## WORK REQUEST
Two lines in the data below mark the range: the one with "(Some s) es." and the one with "destruct e as [| |h|h|h].". Return both, along with every line between them, exactly.

━━━━━━

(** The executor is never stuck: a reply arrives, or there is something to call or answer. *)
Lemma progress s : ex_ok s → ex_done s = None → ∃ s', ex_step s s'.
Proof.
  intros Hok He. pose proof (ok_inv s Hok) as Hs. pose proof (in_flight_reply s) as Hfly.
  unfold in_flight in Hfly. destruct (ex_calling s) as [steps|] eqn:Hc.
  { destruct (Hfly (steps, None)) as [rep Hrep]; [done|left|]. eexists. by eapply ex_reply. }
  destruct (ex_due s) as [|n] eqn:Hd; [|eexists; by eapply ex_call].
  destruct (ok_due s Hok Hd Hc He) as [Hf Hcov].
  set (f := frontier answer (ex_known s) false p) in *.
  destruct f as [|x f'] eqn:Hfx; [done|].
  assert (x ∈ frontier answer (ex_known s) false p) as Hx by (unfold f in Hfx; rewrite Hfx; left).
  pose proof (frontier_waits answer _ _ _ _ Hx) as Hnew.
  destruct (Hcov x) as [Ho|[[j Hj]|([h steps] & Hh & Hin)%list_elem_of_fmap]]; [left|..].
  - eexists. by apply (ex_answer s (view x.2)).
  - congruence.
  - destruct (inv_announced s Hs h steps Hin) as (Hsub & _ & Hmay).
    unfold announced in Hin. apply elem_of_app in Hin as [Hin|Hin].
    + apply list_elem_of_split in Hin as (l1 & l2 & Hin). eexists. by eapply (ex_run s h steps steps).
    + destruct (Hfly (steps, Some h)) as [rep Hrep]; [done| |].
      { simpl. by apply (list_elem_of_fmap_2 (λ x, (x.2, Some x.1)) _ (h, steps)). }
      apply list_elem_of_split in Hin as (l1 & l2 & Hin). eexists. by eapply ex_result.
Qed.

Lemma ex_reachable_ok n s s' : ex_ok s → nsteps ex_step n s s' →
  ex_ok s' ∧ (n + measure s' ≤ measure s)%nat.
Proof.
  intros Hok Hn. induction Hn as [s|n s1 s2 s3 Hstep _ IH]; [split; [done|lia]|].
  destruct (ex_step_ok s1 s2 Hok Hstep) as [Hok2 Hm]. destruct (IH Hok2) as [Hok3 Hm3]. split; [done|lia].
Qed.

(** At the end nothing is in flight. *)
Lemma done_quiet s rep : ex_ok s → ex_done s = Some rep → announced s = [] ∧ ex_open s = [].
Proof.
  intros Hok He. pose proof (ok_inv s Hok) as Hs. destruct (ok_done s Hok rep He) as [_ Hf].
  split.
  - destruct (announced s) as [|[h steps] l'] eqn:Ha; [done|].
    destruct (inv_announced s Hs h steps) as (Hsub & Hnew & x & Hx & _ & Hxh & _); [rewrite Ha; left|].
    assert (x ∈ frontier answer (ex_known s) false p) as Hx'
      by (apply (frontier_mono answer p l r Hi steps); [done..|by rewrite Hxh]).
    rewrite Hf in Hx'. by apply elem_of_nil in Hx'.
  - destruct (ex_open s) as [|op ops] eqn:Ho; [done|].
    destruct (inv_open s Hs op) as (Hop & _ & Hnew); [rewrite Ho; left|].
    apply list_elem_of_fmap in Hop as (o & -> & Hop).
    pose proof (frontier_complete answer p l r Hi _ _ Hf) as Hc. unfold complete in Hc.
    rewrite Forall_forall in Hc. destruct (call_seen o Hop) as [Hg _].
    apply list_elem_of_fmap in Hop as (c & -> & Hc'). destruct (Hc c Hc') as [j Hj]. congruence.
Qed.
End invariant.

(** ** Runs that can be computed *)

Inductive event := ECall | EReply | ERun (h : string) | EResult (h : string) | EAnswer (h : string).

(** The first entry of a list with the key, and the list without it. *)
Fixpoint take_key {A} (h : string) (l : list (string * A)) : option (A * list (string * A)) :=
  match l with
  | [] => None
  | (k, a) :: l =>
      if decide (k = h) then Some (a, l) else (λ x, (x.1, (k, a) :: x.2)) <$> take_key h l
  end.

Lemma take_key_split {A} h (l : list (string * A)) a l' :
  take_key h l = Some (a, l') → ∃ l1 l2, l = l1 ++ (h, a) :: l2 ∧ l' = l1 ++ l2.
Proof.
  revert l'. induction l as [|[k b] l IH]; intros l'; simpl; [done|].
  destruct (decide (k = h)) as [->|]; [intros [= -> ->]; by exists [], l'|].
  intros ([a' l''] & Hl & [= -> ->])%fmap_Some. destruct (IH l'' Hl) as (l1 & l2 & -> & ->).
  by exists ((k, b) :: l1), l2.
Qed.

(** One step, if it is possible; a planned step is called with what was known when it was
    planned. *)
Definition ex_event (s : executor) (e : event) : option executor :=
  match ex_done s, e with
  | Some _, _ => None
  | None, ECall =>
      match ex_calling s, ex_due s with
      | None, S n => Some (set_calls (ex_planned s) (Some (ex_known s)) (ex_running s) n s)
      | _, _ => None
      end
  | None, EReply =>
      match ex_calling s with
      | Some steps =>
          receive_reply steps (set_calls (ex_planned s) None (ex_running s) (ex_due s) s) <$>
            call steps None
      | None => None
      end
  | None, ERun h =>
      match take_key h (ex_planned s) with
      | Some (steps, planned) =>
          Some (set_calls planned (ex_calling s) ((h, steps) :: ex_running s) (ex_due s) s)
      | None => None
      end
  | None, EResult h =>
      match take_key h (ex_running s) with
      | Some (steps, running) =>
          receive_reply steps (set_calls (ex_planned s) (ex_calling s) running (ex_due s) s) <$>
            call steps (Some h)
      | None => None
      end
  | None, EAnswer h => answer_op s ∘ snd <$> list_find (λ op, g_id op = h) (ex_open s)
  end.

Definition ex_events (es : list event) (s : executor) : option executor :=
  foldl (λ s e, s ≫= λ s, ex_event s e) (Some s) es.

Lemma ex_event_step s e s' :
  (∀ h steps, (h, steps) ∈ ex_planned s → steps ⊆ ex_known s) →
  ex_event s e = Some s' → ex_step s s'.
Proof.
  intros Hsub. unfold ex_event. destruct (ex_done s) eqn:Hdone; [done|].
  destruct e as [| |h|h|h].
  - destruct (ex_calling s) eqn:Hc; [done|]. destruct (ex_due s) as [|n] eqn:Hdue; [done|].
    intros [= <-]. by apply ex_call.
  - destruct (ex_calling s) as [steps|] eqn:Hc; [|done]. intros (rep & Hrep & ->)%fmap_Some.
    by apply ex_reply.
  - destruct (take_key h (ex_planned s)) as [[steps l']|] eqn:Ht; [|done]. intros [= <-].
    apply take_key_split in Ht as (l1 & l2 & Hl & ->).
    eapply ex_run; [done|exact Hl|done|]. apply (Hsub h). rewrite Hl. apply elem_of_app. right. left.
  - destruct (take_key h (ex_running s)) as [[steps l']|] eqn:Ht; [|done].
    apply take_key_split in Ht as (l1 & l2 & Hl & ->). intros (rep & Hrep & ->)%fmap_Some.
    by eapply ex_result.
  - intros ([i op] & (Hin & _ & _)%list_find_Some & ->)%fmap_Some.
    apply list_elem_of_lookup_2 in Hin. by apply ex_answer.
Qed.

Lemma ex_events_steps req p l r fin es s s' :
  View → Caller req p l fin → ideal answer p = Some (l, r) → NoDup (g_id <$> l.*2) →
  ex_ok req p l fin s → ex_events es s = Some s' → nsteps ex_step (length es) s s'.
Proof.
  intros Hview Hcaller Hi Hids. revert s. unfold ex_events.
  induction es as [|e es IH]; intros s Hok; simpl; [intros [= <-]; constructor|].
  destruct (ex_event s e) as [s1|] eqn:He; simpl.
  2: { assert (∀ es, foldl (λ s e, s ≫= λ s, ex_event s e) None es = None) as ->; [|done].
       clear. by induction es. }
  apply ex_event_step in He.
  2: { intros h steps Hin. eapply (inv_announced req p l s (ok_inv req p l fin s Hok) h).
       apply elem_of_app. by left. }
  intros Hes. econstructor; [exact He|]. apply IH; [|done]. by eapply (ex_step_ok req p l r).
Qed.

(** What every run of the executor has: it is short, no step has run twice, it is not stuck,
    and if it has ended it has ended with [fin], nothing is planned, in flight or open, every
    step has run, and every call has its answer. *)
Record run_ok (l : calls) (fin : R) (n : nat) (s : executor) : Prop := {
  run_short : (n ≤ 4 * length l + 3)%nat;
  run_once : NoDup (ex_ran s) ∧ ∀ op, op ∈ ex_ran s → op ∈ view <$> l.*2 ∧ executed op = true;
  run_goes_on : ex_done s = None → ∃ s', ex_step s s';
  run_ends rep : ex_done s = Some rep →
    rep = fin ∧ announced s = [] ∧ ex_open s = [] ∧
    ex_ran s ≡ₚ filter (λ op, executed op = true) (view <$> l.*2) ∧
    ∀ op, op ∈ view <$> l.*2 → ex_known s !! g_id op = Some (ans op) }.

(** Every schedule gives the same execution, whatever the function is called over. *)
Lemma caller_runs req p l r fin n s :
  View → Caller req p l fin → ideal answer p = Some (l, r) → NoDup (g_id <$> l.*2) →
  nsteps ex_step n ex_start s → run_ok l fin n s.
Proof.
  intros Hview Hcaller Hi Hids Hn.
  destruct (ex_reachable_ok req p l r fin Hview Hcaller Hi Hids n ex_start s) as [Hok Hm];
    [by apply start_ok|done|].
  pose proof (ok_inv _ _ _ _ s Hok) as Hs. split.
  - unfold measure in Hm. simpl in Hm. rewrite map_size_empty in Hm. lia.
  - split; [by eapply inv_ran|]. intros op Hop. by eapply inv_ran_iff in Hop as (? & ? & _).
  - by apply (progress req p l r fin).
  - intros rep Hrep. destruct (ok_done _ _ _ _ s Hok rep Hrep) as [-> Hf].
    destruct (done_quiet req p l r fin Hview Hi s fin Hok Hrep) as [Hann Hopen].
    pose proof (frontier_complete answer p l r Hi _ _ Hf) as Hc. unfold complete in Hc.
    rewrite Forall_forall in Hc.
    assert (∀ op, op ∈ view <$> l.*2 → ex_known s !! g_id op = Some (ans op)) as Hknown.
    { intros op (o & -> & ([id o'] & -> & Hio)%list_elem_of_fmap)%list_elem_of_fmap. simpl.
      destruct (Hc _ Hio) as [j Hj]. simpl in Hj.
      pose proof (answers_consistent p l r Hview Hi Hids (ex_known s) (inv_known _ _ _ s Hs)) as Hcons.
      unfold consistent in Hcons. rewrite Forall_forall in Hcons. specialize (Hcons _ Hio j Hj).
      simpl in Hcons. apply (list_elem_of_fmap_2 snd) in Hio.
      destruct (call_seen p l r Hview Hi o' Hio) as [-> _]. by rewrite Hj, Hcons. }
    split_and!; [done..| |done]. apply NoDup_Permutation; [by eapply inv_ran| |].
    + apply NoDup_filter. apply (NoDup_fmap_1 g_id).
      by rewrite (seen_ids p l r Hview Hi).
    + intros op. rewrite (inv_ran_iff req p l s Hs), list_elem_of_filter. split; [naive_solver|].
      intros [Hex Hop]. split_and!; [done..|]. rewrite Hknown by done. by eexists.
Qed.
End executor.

━━━━━━

## SOLUTION
  foldl (λ s e, s ≫= λ s, ex_event s e) (Some s) es.

Lemma ex_event_step s e s' :
  (∀ h steps, (h, steps) ∈ ex_planned s → steps ⊆ ex_known s) →
  ex_event s e = Some s' → ex_step s s'.
Proof.
  intros Hsub. unfold ex_event. destruct (ex_done s) eqn:Hdone; [done|].
  destruct e as [| |h|h|h].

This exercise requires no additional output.